Neil adds that the scheme "improves relations within the prison" by "breaking down barriers between inmates, officers and other members of staff", so this often makes safety less of an issue.
Products made in prison
As a result of the positive impact the work has on prisoners' happiness levels, it has short term and long term benefits.
"For many of them it is the first stage in thinking about change and thinking about their future," Katy says.
"Many of them they are so caught up in anger, with the system and with themselves, that it’s hard for them to move forward. But (we) can help them to move forward."
"It gives them work skills and it gives them experience of success. It enables them to be part of a community that is not about crime."
Katy says she often notices a physical manifestation of increased self-worth when working with prisoners.
"You see people become cleaner, they’re often able to look you in the eye. They become more polite and they become better at dealing with each other in class," she explains.
"Prison can be very alienating and people are on edge most of the time, but what you see is a development of trust and confidence.
"You also see people getting incredibly skilled and incredibly proud of what they do, and wanting to share it."
This sense of self-worth meant Neil was inspired to sign up as a Fine Cell mentor, meaning he would pass the skills he had learned on to newer prisoners and help with the co-ordination of different groups.
He has recently been released from prison, but doesn't plan to leave the charity behind any time soon.
"Fine Cell has had that much of an impact that I’m compelled to continue to help and volunteer with the charity now that I’ve left the prison. I’ll do whatever I can to be helpful and fit into the organisation because I have a passion for what they do," he says.
He believes that while most organisations focus on how they are going to make a profit, this is a company that empowers people.
A Fine Cell Work product shot. Credit: Simon Bevan
Neil was able to purchase a musical instrument while he was in prison and has just bought a racing bike.
According to Katy, the average UK prisoner earns £8 per week, but a prisoner working with Fine Cell Work can earn an additional £8 - £10 by sewing for around 30 hours per week.
It may not sound like a lot of money but it can make all the difference and reduce the chance of a prisoner reoffending.
"Someone doing very well with Fine Cell Work could maybe save around £500-600 per year. In prison terms that is a lot of money. If you imagine someone doing it for a few years and coming out with a few thousand pounds saved, that is a massive achievement," says Katy.
"When they come out most prisoners have nothing, they’ve lost their homes, so this money can help them get back on track.
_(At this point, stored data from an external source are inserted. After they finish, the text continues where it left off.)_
(* ===== verification/Registry.v ===== *)
(** * The bus registry (src/lib/hal/registry.hpp)

    The registry initializes the application's controllers: every table is
    validated first, and a controller that fails to start takes the ones before
    it down again.  A binding is the interface a controller offers here, on the
    state [E] that all of them share. *)

From S2P Require Import Prelude Foundation StateMachine HalBase Spi I2c HalAction HalController.

(** [PinIdentity]: port and pin; port 0 is no pin. *)
Definition PinIdentity : Type := Z * Z.
Definition is_pin (p : PinIdentity) : bool := negb (fst p =? 0).

(** [detail::UniqueAliases]: every pair [j < i]. *)
Fixpoint UniqueAliases {T : Type} `{EqDecision T} (seen aliases : list T) : bool :=
  match aliases with
  | [] => true
  | a :: aliases => negb (bool_decide (a ∈ seen)) && UniqueAliases (seen ++ [a]) aliases
  end.

(** [Registry::device] and [BusRegistry::controller]: the index of an alias. *)
Fixpoint alias_index {T : Type} `{EqDecision T} (alias : T) (aliases : list T) : nat :=
  match aliases with
  | [] => 0
  | a :: aliases => if bool_decide (a = alias) then 0 else S (alias_index alias aliases)
  end.

Section registry.
Context {E : Type}.

Record Binding := mkBinding {
  identity : nat;
  chip_selects : list PinIdentity;
  bind_validate : E -> HalStatus;
  invalid_device : E -> option nat;
  bind_init : E -> HalStatus * E;
  bind_deinit : E -> E
}.

Record Failure := mkFailure { entry : nat; f_status : HalStatus; device : option nat }.

Record BusRegistry := mkBusRegistry { bindings_ : list Binding; failure_ : option Failure; registry_initialized_ : bool }.
#[export] Instance BusRegistry_eta : RecordEta BusRegistry := fun r =>
  mkBusRegistry (bindings_ r) (failure_ r) (registry_initialized_ r).
Definition new_registry (bindings : list Binding) : BusRegistry := mkBusRegistry bindings None false.

(** The loop over the chip selects: the pins so far and the status. *)
Fixpoint check_pins (selects : list PinIdentity) (pins : list PinIdentity) (status : HalStatus)
    : list PinIdentity * HalStatus :=
  match selects with
  | [] => (pins, status)
  | pin :: selects =>
      if negb (is_pin pin) then check_pins selects pins status
      else check_pins selects (pins ++ [pin]) (if bool_decide (pin ∈ pins) then HalStatus.invalid_argument else status)
  end.

Definition note_failure (index : nat) (status : HalStatus) (b : Binding) (e : E) (failure : option Failure) : option Failure :=
  match failure with
  | Some _ => failure
  | None => if negb (status =h? HalStatus.ok) then Some (mkFailure index status (invalid_device b e)) else None
  end.

(** The first pass: nothing of [E] changes. *)
Fixpoint validate_all (bindings : list Binding) (identities : list nat) (pins : list PinIdentity) (failure : option Failure)
    (e : E) : option Failure :=
  match bindings with
  | [] => failure
  | b :: bindings =>
      let status := bind_validate b e in
      let status := if bool_decide (identity b ∈ identities) then HalStatus.invalid_argument else status in
      let '(pins, status) := check_pins (chip_selects b) pins status in
      let failure := note_failure (length identities) status b e failure in
      validate_all bindings (identities ++ [identity b]) pins failure e
  end.
(* ===== verification/BusClear.v ===== *)
(** * Clearing a stuck I2C bus (src/lib/hal/i2c/bus_clear.h)

    Up to nine clocks free a target that holds the data line, then a STOP.  The
    pins are functions on an environment [E] supplied by the board; the calls
    that move them are recorded with the time of the poll that made them. *)

From S2P Require Import Prelude Foundation StateMachine HalBase.

Module ClearState.
Inductive ClearState : Set := idle | initial | low | rising | high | stop_low | stop_rising | stop_high | check.
End ClearState.
#[global] Instance ClearState_eq_dec : EqDecision ClearState.ClearState.
Proof. solve_decision. Defined.
#[export] Instance ClearState_enum : StateEnum ClearState.ClearState := {|
  state_index (s : ClearState.ClearState) := match s with
    | ClearState.idle => 0 | ClearState.initial => 1 | ClearState.low => 2 | ClearState.rising => 3
    | ClearState.high => 4 | ClearState.stop_low => 5 | ClearState.stop_rising => 6 | ClearState.stop_high => 7
    | ClearState.check => 8 end%nat;
  state_count := 9%nat
|}.

Inductive PinCall : Set := PinEnter | PinLeave | SetScl (release : bool) | SetSda (release : bool).

Section bus_clear.
Context {E : Type}.

(** [None] is a null function pointer. *)
Record BusClearPins := mkBusClearPins {
  pin_enter : option (E -> E); pin_leave : option (E -> E);
  pin_scl : option (bool -> E -> E); pin_sda : option (bool -> E -> E);
  pin_scl_high : option (E -> bool); pin_sda_high : option (E -> bool)
}.
Definition pins_valid (p : BusClearPins) : bool :=
  bool_decide (is_Some (pin_enter p)) && bool_decide (is_Some (pin_leave p)) && bool_decide (is_Some (pin_scl p)) &&
  bool_decide (is_Some (pin_sda p)) && bool_decide (is_Some (pin_scl_high p)) && bool_decide (is_Some (pin_sda_high p)).

Record BusClear := mkBusClear {
  pins_ : BusClearPins;
  clear_machine_ : Machine ClearState.ClearState;
  result_ : option HalStatus;
  edge_ : Z; pulses_ : Z;
  requested_ : bool; abort_ : bool;
  board : E;
  calls : list (PinCall * Z)
}.
#[export] Instance BusClear_eta : RecordEta BusClear := fun b =>
  mkBusClear (pins_ b) (clear_machine_ b) (result_ b) (edge_ b) (pulses_ b) (requested_ b) (abort_ b) (board b) (calls b).
#[export] Instance BusClear_machine : HasMachine BusClear ClearState.ClearState := {|
  machine := clear_machine_; with_machine m b := b <| clear_machine_ := m |>
|}.
#[export] Instance BusClear_machine_laws : HasMachineLaws BusClear ClearState.ClearState.
Proof. split; [done|done|by intros []]. Qed.

Definition new_bus_clear (p : BusClearPins) (e : E) : BusClear :=
  mkBusClear p (initial_machine ClearState.idle) None 0 0 false false e [].
Definition available (b : BusClear) : bool := pins_valid (pins_ b).

(** A call of a pin function; a null pointer is called only without [valid]. *)
Definition pin_call (f : option (E -> E)) (call : PinCall) (now : Z) (b : BusClear) : BusClear :=
  b <| board := default (fun e => e) f (board b) |> <| calls := calls b ++ [(call, now)] |>.
Definition SclHigh (b : BusClear) : bool := default (fun _ => false) (pin_scl_high (pins_ b)) (board b).
Definition SdaHigh (b : BusClear) : bool := default (fun _ => false) (pin_sda_high (pins_ b)) (board b).
Definition Sda (release : bool) (now : Z) (b : BusClear) : BusClear :=
  pin_call ((fun f => f release) <$> pin_sda (pins_ b)) (SetSda release) now b.
Definition Scl (release : bool) (now : Z) (b : BusClear) : BusClear :=
  (pin_call ((fun f => f release) <$> pin_scl (pins_ b)) (SetScl release) now b) <| edge_ := now |>.
Definition Finish (status : HalStatus) (now : Z) (b : BusClear) : BusClear :=
  (pin_call (pin_leave (pins_ b)) PinLeave now b) <| result_ := Some status |>.

Definition kEdgeUs : Z := 5.

Definition StepIdle (now : Z) (b : BusClear) : ClearState.ClearState * BusClear :=
  if abort_ b then (ClearState.idle, b <| requested_ := false |> <| result_ := Some HalStatus.timeout |>)
  else if requested_ b then
    let b := b <| requested_ := false |> <| pulses_ := 0 |> in
    if negb (available b) then (ClearState.idle, b <| result_ := Some HalStatus.faulted |>)
    else (ClearState.initial, (pin_call (pin_enter (pins_ b)) PinEnter now b) <| edge_ := now |>)
  else (ClearState.idle, b).

(** The inner switch: an edge is due. *)
Definition StepEdge (cs : ClearState.ClearState) (now : Z) (b : BusClear) : ClearState.ClearState * BusClear :=
  match cs with
  | ClearState.initial =>
      if SclHigh b then
        if SdaHigh b then (ClearState.idle, Finish HalStatus.ok now b) else (ClearState.low, Scl false now b)
      else (cs, b)
  | ClearState.low => (ClearState.rising, Scl true now b)
  | ClearState.rising => if SclHigh b then (ClearState.high, b <| edge_ := now |>) else (cs, b)
  | ClearState.high =>
      if negb (SclHigh b) then (ClearState.rising, b <| edge_ := now |>)
      else
        let released := SdaHigh b in
        let b := b <| pulses_ := u8 (pulses_ b + 1) |> in
        let b := Scl false now b in
        if released || (pulses_ b =? 9) then (ClearState.stop_low, Sda false now b) else (ClearState.low, b)
  | ClearState.stop_low => (ClearState.stop_rising, Scl true now b)
  | ClearState.stop_rising => if SclHigh b then (ClearState.stop_high, b <| edge_ := now |>) else (cs, b)
  | ClearState.stop_high =>
      if negb (SclHigh b) then (ClearState.stop_rising, b <| edge_ := now |>)
      else (ClearState.check, (Sda true now b) <| edge_ := now |>)
  | ClearState.check =>
      (ClearState.idle, Finish (if SclHigh b && SdaHigh b then HalStatus.ok else HalStatus.faulted) now b)
  | ClearState.idle => (cs, b)
  end.

Definition Step (now : Z) (cs : ClearState.ClearState) (b : BusClear) : ClearState.ClearState * BusClear :=
  match cs with
  | ClearState.idle => StepIdle now b
  | _ =>
      if abort_ b then (ClearState.idle, Finish HalStatus.timeout now b)
      else if u64 (now - edge_ b) <? kEdgeUs then (cs, b)
      else StepEdge cs now b
  end.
"They have cash for the essentials, like a deposit for renting a flat or buying clothes that are suitable for an interview.
"Some prisoners send the money back to their families. A lot of them feel like they’ve confined their families to a sentence too, so if they can give something back it shifts the dynamic a bit."
As Fine Cell Work only has nine paid members of staff, they simply do not have the resources to keep track of all prisoners once they have been released.
But many prisoners do choose to keep in touch and some have put their needlework skills to good use, working in the textile industry as machinists, curtain makers and upholsterers today.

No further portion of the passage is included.